Tattooing, or body art (as much of the community prefers to call it), is a controversial issue and people's opinions fall all along a wide spectrum - from ink activists to those who believe that permanently marking the body is a mortal sin.  So, in respect to all these varying opinions, I'd like to preface the remainder of this post with this: tattoos are not for everyone.  Many people have regretting the decision to ink up, and at age 23 it would be naive to say that I will never feel the same way in regards to my (now 4, soon to be 5) pieces.  In fact, after recently joining the ranks of corporate employees, I realize how uncommon body art is in the professional world (I have consciously expanded my wardrobe to include more long pants, socks, tights, and closed-toed shoes to cover my only exposed work -my feet).  However, I can say that I got my first tat at age 16 and I love it today as much as I did then, if for no other reason than it marks a major turning point in my attitude towards my life and myself. 

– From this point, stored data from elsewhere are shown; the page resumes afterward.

Lemma add_ids n c id :
  cron_ok (1 + n)%nat c -> id = int64 (nextID c + 1) -> pending c = None ->
  NoDup (map ID (entries c) ++ [id]) /\ id = nextID c + 1 /\
  Forall (fun i => 1 <= i <= id) (map ID (entries c) ++ [id]).
Proof.
  intros [Hn Hd Hr _ _ _] -> Hpend. unfold all_ids in *. rewrite Hpend, app_nil_r in *.
  rewrite int64_small by (unfold in_int64, min_int64, max_int64 in *; lia).
  split_and!; [|done|].
  - apply NoDup_app. split_and!; [done| |apply NoDup_singleton]. intros i Hi Hi'.
    apply list_elem_of_singleton in Hi' as ->. rewrite Forall_forall in Hr. specialize (Hr _ Hi). lia.
  - apply Forall_app. split; [|constructor; [lia|constructor]].
    eapply Forall_impl; [exact Hr|]. simpl. lia.
Qed.

Lemma not_running n c : cron_ok n c -> running c = false -> loop c = NoLoop.
Proof.
  intros Hok Er. pose proof (ok_running _ _ Hok) as [_ Hl]. destruct (loop c); [done|..];
    rewrite Hl in Er; done.
Qed.

Lemma CallSchedule_ok n c s j :
  cron_ok (1 + n)%nat c -> pending c = None -> cron_ok n (Schedule_ c s j).2.
Proof.
  intros Hok Hp. destruct (add_ids n c _ Hok eq_refl Hp) as (Hd & E & Hf). pose proof Hok as [Hn _ _ _ Hrun Hl].
  unfold Schedule_. destruct (Then (chain c) j (mem (jobs c))) as [wj w].
  destruct (running c) eqn:Er; split; simpl; rewrite ?Er; try done;
    unfold all_ids; simpl; rewrite ?Hp, ?app_nil_r, ?map_app; try done.
  all: try (rewrite E; lia).
  all: try (by rewrite Er).
  unfold loop_ok. simpl. by rewrite (not_running _ _ Hok Er).
Qed.

Lemma Receive_ok n c r t f :
  cron_ok (1 + n)%nat c -> loop c = Selecting t f -> pending c = Some r -> cron_ok n (receive r t f c).
Proof.
  intros Hok Hl Hp. pose proof (ok_running _ _ Hok) as Hrun. pose proof (ok_loop _ _ Hok) as Hlo.
  pose proof (ok_pending _ _ Hok) as Hpe. rewrite Hp, Hl in *. unfold loop_ok in Hlo. rewrite Hl in Hlo.
  destruct Hlo as (Hs & Hsort & Ha). specialize (Hpe ltac:(done)).
  assert (forall x, Forall (scheduled (clk c)) x -> loop_ok (set_loop (set_entries (set_pending c None) x) (Sorting (now c)))) as Hsorting.
  { intros x Hx. unfold loop_ok. simpl. done. }
  destruct r as [e|id| |]; simpl; (apply (keep_ids n c); [done|done| |done| |]); try done.
  - unfold all_ids. rewrite Hp. simpl. by rewrite map_app, app_nil_r.
  - apply Hsorting. apply Forall_app. split; [done|]. constructor; [|done]. exists (now c). by split.
  - unfold all_ids. rewrite Hp. simpl. rewrite !app_nil_r. apply removeEntry_sub.
  - apply Hsorting. rewrite Forall_forall in *. intros e He.
    apply list_elem_of_filter in He as [_ He]. auto.
  - unfold all_ids. by rewrite Hp.
  - unfold all_ids. by rewrite Hp.
Qed.

Lemma scheduled_fired c t es :
  t_ns t <= clk c -> Forall (scheduled (clk c)) es ->
  Forall (scheduled (clk c)) (map (fun e => if due t e then fired t e else e) es).
Proof.
  intros Ht. induction 1 as [|e es He _ IH]; constructor; [|done].
  destruct (due t e); [|done]. by exists t.
Qed.

(** What a wake does, in closed form. *)
Lemma wake_eq n c c' :
  cron_ok n c -> cron_step Wake c = Some c' ->
  entries c' = map (fun e => if due (now c) e then fired (now c) e else e) (entries c) /\
  threads (jobs c') = (threads (jobs c) ++ started (now c) (entries c))%list /\
  loop c' = Sorting (now c) /\ nextID c' = nextID c /\ pending c' = pending c /\
  running c' = running c /\ clk c' = clk c /\
  exists t f, loop c = Selecting t f /\ f <= clk c.
Proof.
  intros Hok Hw. unfold cron_step in Hw. destruct (crashed (jobs c)); [done|].
  destruct (loop c) as [| | |t f] eqn:El; try done. destruct (f <=? clk c) eqn:Ef; [|done]. z_bools.
  pose proof (ok_loop _ _ Hok) as Hl. unfold loop_ok in Hl. rewrite El in Hl. destruct Hl as (_ & Hs & _).
  apply is_sorted_strongly in Hs. destruct (run_due_sorted (now c) _ (jobs c) Hs) as (H1 & H2 & _).
  destruct (run_due (now c) (entries c) (jobs c)) as [es s]. simpl in *. simplify_eq/=.
  split_and!; eauto.
Qed.

Lemma Wake_ok n c c' : cron_ok (1 + n)%nat c -> cron_step Wake c = Some c' -> cron_ok n c'.
Proof.
  intros Hok Hw. destruct (wake_eq _ _ _ Hok Hw) as (E1 & _ & E3 & E4 & E5 & E6 & E7 & t & f & El & _).
  apply (keep_ids n c); [done|done| | | |].
  - unfold all_ids. by rewrite E1, E5, map_fired_ids.
  - rewrite E5, E6. apply (ok_pending _ _ Hok).
  - rewrite E6, E3. split; [done|]. intros _. apply (ok_running _ _ Hok). by rewrite El.
  - unfold loop_ok. rewrite E3, E7, E1. split; [done|]. apply scheduled_fired; [done|].
    pose proof (ok_loop _ _ Hok) as Hl. unfold loop_ok in Hl. rewrite El in Hl. tauto.
Qed.

Lemma Sort_ok n c p c' : cron_ok (1 + n)%nat c -> cron_step (Sort p) c = Some c' -> cron_ok n c'.
Proof.
  intros Hok Hs. unfold cron_step in Hs. destruct (crashed (jobs c)); [done|].
  destruct (loop c) as [| |t|] eqn:El; try done.
  destruct (permuted p (entries c)) as [es|] eqn:Ep; cbn in Hs; [|done].
  destruct (is_sorted es) eqn:Es; [|done]. injection Hs as <-. apply permuted_perm in Ep.
  pose proof (ok_loop _ _ Hok) as Hl. unfold loop_ok in Hl. rewrite El in Hl. destruct Hl as [Ht Hf].
  apply (keep_ids n c); [done|done| | | |].
  - unfold all_ids. simpl. by rewrite Ep.
  - apply (ok_pending _ _ Hok).
  - simpl. split; [done|]. intros _. apply (ok_running _ _ Hok). by rewrite El.
  - unfold loop_ok. simpl. split_and!; [by rewrite Ep|done|]. exists (clk c). split; [lia|done].
Qed.

Lemma Begin_ok n c c' : cron_ok (1 + n)%nat c -> cron_step Begin c = Some c' -> cron_ok n c'.
Proof.
  intros Hok Hs. unfold cron_step in Hs. destruct (crashed (jobs c)); [done|].
  destruct (loop c) eqn:El; try done. injection Hs as <-.
  apply (keep_ids n c); [done|done| | | |].
  - unfold all_ids. simpl. by rewrite map_map.
  - apply (ok_pending _ _ Hok).
  - simpl. split; [done|]. intros _. apply (ok_running _ _ Hok). by rewrite El.
  - unfold loop_ok. simpl. split; [done|]. apply Forall_forall. intros e He.
    rewrite list_elem_of_In, in_map_iff in He. destruct He as (e' & <- & _). by exists (now c).
Qed.

(** The calls that change nothing but the pending request. *)
Lemma pend_ok n c r :
  cron_ok (1 + n)%nat c -> pending_ids r = [] -> running c = true -> cron_ok n (set_pending c r).
Proof.
  intros Hok Hr Hrun. apply (keep_ids n c); try done; try apply Hok.
  unfold all_ids. simpl. rewrite Hr, app_nil_r. by apply submseteq_inserts_r.
Qed.

Lemma cron_ok_weaken n c : cron_ok (1 + n)%nat c -> cron_ok n c.
Proof. intros Hok. apply (keep_ids n c); try done; apply Hok. Qed.

Lemma call_ok n c k c' :
  call c k = Some c' -> (pending c = None -> cron_ok n (k c)) -> cron_ok n c'.
Proof. unfold call. destruct (pending c); [done|]. intros [= <-]. auto. Qed.

Lemma cron_step_ok n m c c' : cron_ok (1 + n)%nat c -> cron_step m c = Some c' -> cron_ok n c'.
Proof.
  intros Hok Hs. destruct m as [d|s j|id| | | | |p| | |ev];
    try (by eauto using Sort_ok, Begin_ok, Wake_ok);
    unfold cron_step in Hs; destruct (crashed (jobs c)); try done;
    try (eapply call_ok; [exact Hs|]; intros Hp).
  - destruct (0 <=? d) eqn:E; z_bools; [|done]. injection Hs as <-.
    apply (keep_ids n c); try done; try apply Hok. apply loop_ok_elapse; [done|apply Hok].
  - by apply CallSchedule_ok.
  - unfold Remove. destruct (running c) eqn:Er; [by apply pend_ok|].
    apply (keep_ids n c); try done; try apply Hok.
    + unfold all_ids. simpl. apply submseteq_skips_r, removeEntry_sub.
    + unfold loop_ok. simpl. by rewrite (not_running _ _ Hok Er).
  - unfold Entries. destruct (running c) eqn:Er; [by apply pend_ok|]. by apply cron_ok_weaken.
  - unfold Start. destruct (running c) eqn:Er; [by apply cron_ok_weaken|].
    by apply (keep_ids n c).
  - unfold Stop. destruct (running c) eqn:Er; [by apply pend_ok|]. by apply cron_ok_weaken.
  - destruct (loop c) as [| | |t f] eqn:El; try done. destruct (pending c) eqn:Ep; [|done].
    injection Hs as <-. by apply Receive_ok.
  - destruct ev; [done|..]; destruct (sys_step _ _); cbn in Hs; try done; injection Hs as <-;
      apply (keep_ids n c); try done; apply Hok.
Qed.

Lemma run_moves_ok ms n c c' :
  cron_ok (length ms + n)%nat c -> run_moves ms c = Some c' -> cron_ok n c'.
Proof.
  revert c. induction ms as [|m ms IH]; intros c Hok Hr; simplify_eq/=; [done|].
  destruct (cron_step m c) as [c1|] eqn:E; cbn in Hr; [|done].
  apply (IH c1); [|done]. by eapply cron_step_ok.
Qed.

(** The options the package offers. *)
Definition package_option (o : Option) : Prop :=
  (exists l, o = WithLocation l) \/ (exists p, o = WithParser p) \/ (exists ws, o = @WithChain S ws).

Lemma New_ok n p w t opts :
  Forall package_option opts -> Z.of_nat n <= max_int64 -> cron_ok n (New p w t opts).
Proof.
  intros Ho Hn. unfold New.
  assert (cron_ok n (@mk_cron S [] [] false Local p 0 NoLoop None t (initial w))) as Hok.
  { split; simpl; try done; try lia; by constructor. }
  revert Hok. generalize (@mk_cron S [] [] false Local p 0 NoLoop None t (initial w)).
  induction Ho as [|o opts Ho _ IH]; intros c Hok; [done|]. simpl. apply IH.
  destruct Hok. destruct Ho as [[l ->]|[[q ->]|[ws ->]]]; by split.
Qed.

At 16, I wasn't the kind of girl to get a tattoo.  I was a quiet, introverted, straight-A student, with all the makings of a true "nerd" who managed to hang on the fringes of the popular group (mainly due to the fact that the "cool" kids were actually really cool people for the most part - who were smart, ambitious, funny, and into theatre). * Fun side fact: the boy was one of these popular, actually cool kids.  We had several classes together throughout high school.  I wasn't exactly interested in dating him, but I'm pretty sure he wouldn't have given me the time of day at the time (not that I could blame him - as the post details, I had yet to develop into (or accept) my own awesomeness).  But when that pulsing needle hit my skin for the first time, leaving the first drop of permanent green ink on my lower back (yes, I my first tat was the lovingly dubbed "tramp stamp" - I was 16 after all), something changed.  Suddenly, I was the kind of girl who got a tattoo, which meant that I could be the kind of girl who did a LOT of things.  I could travel, watch documentaries, read Vonnegut, cut all my hair off, go to museums, start a blog (!), live on my own, adopt a dog, wear scarves . . . None of these things happened overnight (in fact I just worked up the courage to do some of them in the last year or so), but they are all now things that are a part of who I am, and I have the power to change them or add to them at will.  

So here I am - wearing my hipster oversized cardi, in my hipster town, outside of a hipster concert, with my hipster boy taking pics for my hipster blog (which in and of itself is the most hipster word on the planet).    

Cardi: Victoria's Secret.  Top, Shoes: Old Navy.  Dress (worn as skirt): Forever 21.  Belt: Body Shop.  Necklace: private seller in WV 

And the point of this long, rambling post is this:  some people are born into the lives they want to lead - they are brought up artsy or cultured or hardcore thug-nasty - but some of us (I'd venture to say most of us) have to work for our street-cred.  We have to cultivate the cool (or the decidedly uncool things that make us so very, very awesome).  We spend every day striving to be the best version of ourselves - that person we see in our heads.  Even though this process can be a struggle, today, I am grateful for it, because I get to look around at my life and say "not only is this everything I ever wanted, but I created it for myself".  It's an empowering feeling.  

And if you are out there and still living your life with "enough" - settling for who you think you are instead of who you're capable of being - I hope you gain some kind of inspiration from this post and realize that all it takes is a subtle shift to start your transformation. It doesn't have to be extreme or external (the way my tattoo was) - just make sure it's permanent.